Brand new tweet-ids allow for the new collection of tweets in the Fb API that will be older than 9 days (i

Brand new tweet-ids allow for the new collection of tweets in the Fb API that will be older than 9 days (i

This site Footnote 2 was utilized as a means to get tweet-ids Footnote step three , this web site will bring experts that have metadata of a beneficial (third-party-collected) corpus from Dutch tweets (Tjong Kim Done and you may Van den Bosch, 2013). age., this new historical restrict when requesting tweets considering a pursuit inquire). The fresh R-plan ‘rtweet‘ and you can subservient ‘lookup_status‘ function were utilized to collect tweets inside the JSON style. The fresh new JSON document constitutes a desk towards the tweets‘ recommendations, including the production day, the fresh new tweet text message, therefore the provider (we.age., type of Myspace buyer).

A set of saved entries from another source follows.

Lemma visit_all fuel l : (forall V h n, n ∈ l -> fresh V < fuel -> exists V' b, visit fuel (V, h) n = Ok (V', b) /\ visited_well [n] V h V' b) ->
  forall V h, fresh V < fuel -> exists V' b, rfold (visit fuel) l (V, h) = Ok (V', b) /\ visited_well l V h V' b.
Proof.
  induction l as [|n l IH]; intros H V h F; [exists V, h; split; [done | apply visited_nothing] |].
  destruct (H V h n) as (V1 & h1 & E1 & W1); [by left | done |]. cbn [rfold]. rewrite E1. cbn [rbind].
  destruct (IH (fun V h n Hn => H V h n (list_elem_of_further _ _ _ Hn)) V1 h1) as (V' & b & E & W).
  - pose proof (fresh_mono V V1 (proj1 W1)). lia.
  - exists V', b. split; [done | by eapply visited_cons].
Qed.

(** A node that is visited for the first time, when what comes after it is. *)
Lemma visited_node V n V' b : n ∈ U -> h_id (hdr n) ∉ V -> asserts n = false ->
  visited_well (next n) (set_add (h_id (hdr n)) V) false V' b -> visited_well [n] V false V' b.
Proof.
  intros Hn N A (M & T & Ab & S & R).
  assert (V ⊆ set_add (h_id (hdr n)) V) as Add by (intros x Hx; apply elem_of_set_add; by right).
  assert (forall c m, c ∈ next n -> leads_to (set_add (h_id (hdr n)) V) c m -> leads_to V n m) as On.
  { intros c m Hc L. econstructor 2; [done | done | exact Hc |]. by eapply leads_mono. }
  split_and!; [set_solver | done | | |].
  - intros _ B. destruct (Ab eq_refl B) as (c & m & Hc & L & E). exists n, m. split_and!; [by left | by eapply On | done].
  - intros B. destruct (S B) as [I D]. split.
    + intros c ->%list_elem_of_singleton. apply M, elem_of_set_add. by left.
    + intros m Hm Hv Hx. destruct (decide (h_id (hdr m) = h_id (hdr n))) as [E|E].
      * apply (tc_identity _ code) in E as ->; done.
      * apply D; [done | done |]. intros [?|?]%elem_of_set_add; done.
  - intros i Hi Hx. destruct (decide (i = h_id (hdr n))) as [->|E].
    + exists n, n. split_and!; [by left | by constructor 1 | done].
    + destruct (R i Hi) as (c & m & Hc & L & Em); [intros [?|?]%elem_of_set_add; done |].
      exists n, m. split_and!; [by left | by eapply On | done].
Qed.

Studies clean and you can preprocessing

The JSON Footnote 4 files were converted into an R data frame object. Non-Dutch tweets, retweets, and automated tweets (e.g., forecast-, advertisement-relatea, and traffic-related tweets) were removed. In addition, we excluded tweets based on three user-related criteria: (1) we removed tweets that belonged to the top 0.5 percentile of user activity because we considered them non-representative of the normal user population, such as users who created more than 2000 tweets within four weeks. (2) Tweets from users with early access to the 280 limit were removed. (3) Tweets from users who were not represented in both pre and post-CLC datasets were removed, this procedure ensured a consistent user sample over time (within-group design, Nusers = 109,661). All cleaning procedures and corresponding exclusion numbers are presented in Table 2.

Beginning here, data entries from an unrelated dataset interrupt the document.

Definition label_at (e : event) : eval (list ReportDescriptor) :=
  match e with
  | Enter n parents =>
      if (type_of n =s "LabeledStatement") && in_case parents
      then let! label := node_at n "label" in Ok [report_data "removeLabel" label [("label", node_name label)]] else Ok []
  | Leave _ _ => Ok []
  end.

Lemma cases_above_count parents : exists k outer, cases_above parents = k :: outer /\ (0 <? k) = in_case parents.
Proof.
  induction parents as [|p parents (k & outer & E & IH)]; [by exists 0, [] |]. cbn [cases_above in_case]. rewrite E.
  destruct (_ =s _); [by exists (S k), outer |]. destruct (includes _ _); [by exists 0, (k :: outer) | by exists k, outer].
Qed.

(** S1219 reports exactly the labels that are in a case of the same function. *)
Theorem labels_in_cases_reported program : S1219 program =
  let! reports := all_reports (map label_at (events keys [] program)) in Ok ([0], reports).
Proof.
  apply (run_stack keys S1219_step cases_above label_at); [| | done].
  - intros n parents r. destruct (cases_above_count parents) as (k & outer & E & Hk).
    cbn [S1219_step label_at cases_above]. rewrite E, <- Hk.
    destruct (String.eqb_spec (type_of n) "SwitchCase") as [T|T]; [rewrite T; cbn; by rewrite app_nil_r |].
    destruct (String.eqb_spec (type_of n) "LabeledStatement") as [T'|T'].
    + rewrite T'. cbn [andb]. destruct k as [|k]; cbn; [by rewrite app_nil_r |]. by destruct (node_at n "label").
    + cbn [andb rbind]. rewrite app_nil_r. by destruct (includes _ _).
  - intros n parents r. destruct (cases_above_count parents) as (k & outer & E & Hk). cbn [S1219_step cases_above]. rewrite E.
    destruct (_ =s _); [by rewrite Nat.sub_1_r |]. by destruct (includes _ _).
Qed.

(** ** S134: nested control flow *)

Context (getFirstToken getLastToken : node -> option Token).

Definition S134_threshold : nat := default 3 option_threshold.

Definition controlFlowNodes : list string :=
  ["ForStatement"; "ForInStatement"; "ForOfStatement"; "WhileStatement"; "DoWhileStatement"; "IfStatement"; "TryStatement"; "SwitchStatement"].

Definition S134_isElseIf (n : node) (ancestors : list node) : bool :=
  match ancestors with
  | parent :: _ => (type_of n =s "IfStatement") && (type_of parent =s "IfStatement") && is_at parent "alternate" n
  | [] => false
  end.

Definition S134_message : string :=
  ("Refactor this code to not nest more than " +:+ pretty (Z.of_nat S134_threshold) +:+ " if/for/while/switch/try statements.")%string.

(** [nodeStack], whose head is its end. *)
Definition check_control_flow (n : node) (nodeStack : list Token) : eval (list ReportDescriptor) :=
  if Nat.eqb (length nodeStack) S134_threshold then
    let! token := of_option TypeError (getFirstToken n) in
    Ok [mkDescriptor S134_message [] (AtLocation (t_loc token)) (map (fun t => (AtToken t, Some "+1")) (rev nodeStack))]
  else Ok [].

Definition S134_step (e : event) (st : list Token * list ReportDescriptor) : eval (list Token * list ReportDescriptor) :=
  let '(nodeStack, reports) := st in
  match e with
  | Enter n ancestors =>
      if includes (type_of n) controlFlowNodes then
        if S134_isElseIf n ancestors then
          let! token := of_option TypeError (getFirstToken n) in Ok (token :: tail nodeStack, reports)
        else
          let! r := check_control_flow n nodeStack in
          let! token := of_option TypeError (getFirstToken n) in
          Ok (token :: nodeStack, reports ++ r)
      else Ok st
  | Leave n ancestors =>
      Ok (if includes (type_of n) controlFlowNodes && negb (S134_isElseIf n ancestors) then (tail nodeStack, reports) else st)
  end.

Definition S134 (program : node) : eval (list Token * list ReportDescriptor) := run S134_step (events keys [] program) ([], []).

(** ** S3626: redundant jumps *)

Context (getCommentsBefore : node -> list Comment) (getTokenBefore : node -> option Token).

Definition jump_loops : list string := ["WhileStatement"; "ForStatement"; "DoWhileStatement"; "ForInStatement"; "ForOfStatement"].

Definition is_last_of (block n : node) : bool :=
  match last (get_nodes block "body") with Some final => same_node final n | None => false end.

(** The report, and the range that the suggestion removes. *)
Definition reportIfLastStatement (n block : node) : eval (list (ReportDescriptor * Suggested)) :=
  let withArgument := truthy (get n (if type_of n =s "ContinueStatement" then "label" else "argument")) in
  if negb withArgument && is_last_of block n && (1 <? length (get_array block "body")) then
    let! previous_end :=
      match last (getCommentsBefore n) with
      | Some comment => Ok (c_range comment).2
      | None => let! token := of_option TypeError (getTokenBefore n) in Ok (t_range token).2
      end in
    let! range := range_of n in
    Ok [(report "removeRedundantJump" n, mkSuggested "suggestJumpRemoval" [((previous_end, range.2), "")])]
  else Ok [].

Definition of_type (t : string) (n : node) : bool := type_of n =s t.

(** The four selectors: a jump in the block of a loop or function, or in the block of an
    [if] there that is the last statement. *)
Definition S3626 (n : node) (ancestors : list node) : eval (list (ReportDescriptor * Suggested)) :=
  let owner p := if type_of n =s "ContinueStatement" then includes (type_of p) jump_loops
                 else (type_of n =s "ReturnStatement") && is_function p in
  match ancestors with
  | block :: p :: _ =>
      if of_type "BlockStatement" block && owner p then reportIfLastStatement n block
      else
        match ancestors with
        | block :: ifStatement :: upperBlock :: p :: _ =>
            if of_type "BlockStatement" block && of_type "IfStatement" ifStatement && of_type "BlockStatement" upperBlock && owner p
               && is_last_of upperBlock ifStatement
            then reportIfLastStatement n block else Ok []
        | _ => Ok []
        end
  | _ => Ok []
  end.

(** ** S3616 and S1479: cases of [switch] *)

Context (getText : node -> string) (number_text : Q -> string).

Definition case_text (clause : node) : string :=
  if type_of clause =s "Literal" then text_of_value number_text (get clause "value") else getText clause.

Definition report_case (n clause : node) (nestingLvl : nat) : ReportDescriptor :=
  report_data "specifyCase" n [("nesting", pretty (Z.of_nat nestingLvl)); ("expression", case_text clause)].

(** The [Error] of the code is not reached: a case is in a [switch]. *)
Definition getEnclosingSwitchStatement (ancestors : list node) : option node :=
  List.find (of_type "SwitchStatement") ancestors.

Definition isSwitchTrue (n : node) : bool :=
  match get_node n "discriminant" with
  | Some d => isLiteral (Some d) && match get d "value" with VBool b => b | _ => false end
  | None => false
  end.

(** The recursion goes down the operand on the left. *)
Fixpoint getFirstElementAndNestingLevel (fuel : nat) (logicalExpression : node) (currentLvl : nat) : option (node * nat) :=
  match fuel with
  | O => None
  | S fuel' =>
      if str_prop_is logicalExpression "operator" "||" then
        l ← get_node logicalExpression "left";
        if type_of l =s "LogicalExpression" then getFirstElementAndNestingLevel fuel' l (currentLvl + 1) else Some (l, currentLvl + 1)
      else None
  end.

Definition S3616 (n : node) (ancestors : list node) : eval (list ReportDescriptor) :=
  match ancestors with
  | parent :: _ =>
      if type_of parent =s "SwitchCase" then
        if type_of n =s "SequenceExpression" then
          let expressions := get_nodes n "expressions" in
          Ok (match last expressions with Some e => [report_case n e (length expressions)] | None => [] end)
        else if type_of n =s "LogicalExpression" then
          let! switch := of_option TypeError (getEnclosingSwitchStatement ancestors) in
          Ok (if isSwitchTrue switch then []
              else match getFirstElementAndNestingLevel (node_size n) n 0 with
                   | Some (first, nesting) => [report_case n first (nesting + 1)]
                   | None => []
                   end)
        else Ok []
      else Ok []
  | [] => Ok []
  end.

(** The operands of a chain of [||] are the case that is reported: [S (k)] of them. *)
Inductive chain : node -> node -> nat -> Prop :=
| chain_two n l : str_prop_is n "operator" "||" = true -> get_node n "left" = Some l -> type_of l <> "LogicalExpression" -> chain n l 2
| chain_more n l first k : str_prop_is n "operator" "||" = true -> get_node n "left" = Some l -> type_of l = "LogicalExpression" ->
    chain l first k -> chain n first (S k).

Lemma first_element_of_chain fuel : forall n lvl, node_size n <= fuel -> forall first k,
  getFirstElementAndNestingLevel fuel n lvl = Some (first, k) <-> exists c, chain n first c /\ k + 1 = lvl + c.
Proof.
  induction fuel as [|fuel IH]; intros n lvl F first k; [pose proof (node_size_pos n); lia |]. cbn [getFirstElementAndNestingLevel].
  destruct (str_prop_is n "operator" "||") eqn:O.
  2: { split; [done |]. intros (c & C & _). inversion C; congruence. }
  destruct (get_node n "left") as [l|] eqn:L; cbn [mbind option_bind].
  2: { split; [done |]. intros (c & C & _). inversion C; congruence. }
  destruct (String.eqb_spec (type_of l) "LogicalExpression") as [T|T].
  - rewrite IH by (apply get_node_size in L; lia). split; intros (c & C & E).
    + exists (S c). split; [by eapply chain_more | lia].
    + inversion C as [|? l' ? c' ? L' _ C']; subst; [congruence |]. rewrite L in L'. injection L' as <-. exists c'. split; [done | lia].
  - split.
    + intros [= <- <-]. exists 2. split; [by eapply chain_two | lia].
    + intros (c & C & E). inversion C as [? l' _ L' _|? l' ? c' ? L' T' C']; subst; rewrite L in L'; injection L' as <-; [| done].
      do 2 f_equal. lia.
Qed.

Definition isDefaultCase (switchCase : node) : bool := match get switchCase "test" with VNull => true | _ => false end.

(** The option of S1479, or 30. *)
Definition S1479 (maxSwitchCases : option nat) (n : node) : eval (list ReportDescriptor) :=
  let nonEmptyCases := List.filter (fun c => (0 <? length (get_array c "consequent")) && negb (isDefaultCase c)) (get_nodes n "cases") in
  if default 30 maxSwitchCases <? length nonEmptyCases then
    let! switchKeyword := of_option TypeError (getFirstToken n) in
    Ok [mkDescriptor "reduceNumberOfNonEmptySwitchCases"
          [("numSwitchCases", pretty (Z.of_nat (length nonEmptyCases))); ("maxSwitchCases", pretty (Z.of_nat (default 30 maxSwitchCases)))]
          (AtLocation (t_loc switchKeyword)) []]
  else Ok [].

(** ** S1066: nested conditions *)

Definition isIfStatementWithoutElse (n : node) : bool := (type_of n =s "IfStatement") && negb (truthy (get n "alternate")).

Definition only_statement (consequent : node) : node :=
  if type_of consequent =s "BlockStatement" then match get_nodes consequent "body" with [s] => s | _ => consequent end else consequent.

Definition S1066_message : string := "Merge this if statement with the nested one.".

Definition S1066 (n : node) : eval (list ReportDescriptor) :=
  let! consequent := node_at n "consequent" in
  let consequent := only_statement consequent in
  Ok (if isIfStatementWithoutElse n && isIfStatementWithoutElse consequent then
        match getFirstToken consequent, getFirstToken n with
        | Some ifKeyword, Some enclosingIfKeyword =>
            [mkDescriptor S1066_message [] (AtLocation (t_loc enclosingIfKeyword))
               [(AtToken ifKeyword, Some ("Nested " +:+ quoted "if" +:+ " statement.")%string)]]
        | _, _ => []
        end
      else []).

(** ** S1125: boolean literals *)

Definition checkBooleanLiteral (expression : option node) : list ReportDescriptor :=
  match expression with
  | Some e => if isBooleanLiteral e then [report "removeUnnecessaryBoolean" e] else []
  | None => []
  end.

Definition operator_among (n : node) (operators : list string) : bool :=
  match get_str n "operator" with Some o => includes o operators | None => false end.

Definition S1125 (n : node) (ancestors : list node) : list ReportDescriptor :=
  if type_of n =s "BinaryExpression" then
    if operator_among n ["=="; "!="] then checkBooleanLiteral (get_node n "left") ++ checkBooleanLiteral (get_node n "right") else []
  else if type_of n =s "LogicalExpression" then
    checkBooleanLiteral (get_node n "left")
    ++ (if operator_among n ["&&"] then checkBooleanLiteral (get_node n "right") else [])
    ++ (match ancestors with
        | parent :: _ =>
            if operator_among n ["||"]
               && (((type_of parent =s "ConditionalExpression") && is_at parent "test" n) || (type_of parent =s "IfStatement"))
            then checkBooleanLiteral (get_node n "right") else []
        | [] => []
        end)
  else if type_of n =s "UnaryExpression" then
    if operator_among n ["!"] then checkBooleanLiteral (get_node n "argument") else []
  else [].

(** ** S881: increments in expressions *)

Definition isIgnored (n : node) (ancestors : list node) : bool :=
  match ancestors with
  | firstAncestor :: others =>
      if type_of firstAncestor =s "ExpressionStatement" then true
      else if type_of firstAncestor =s "ForStatement" then is_at firstAncestor "update" n
      else if type_of firstAncestor =s "SequenceExpression" then
        match others with
        | secondAncestor :: _ => (type_of secondAncestor =s "ForStatement") && is_at secondAncestor "update" firstAncestor
        | [] => false
        end
      else false
  | [] => false
  end.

This new tweet texts had been changed into ASCII encoding. URLs, range getaways, tweet headers, screen brands, and you will sources to help you monitor labels was basically removed. URLs increase the profile number whenever found into the tweet. But not, URLs do not add to the reputation number if they are found at the conclusion a tweet. To quit good misrepresentation of your genuine profile limitation you to users suffered with, tweets that have URLs (although not mass media URLs such added pictures otherwise films) was excluded.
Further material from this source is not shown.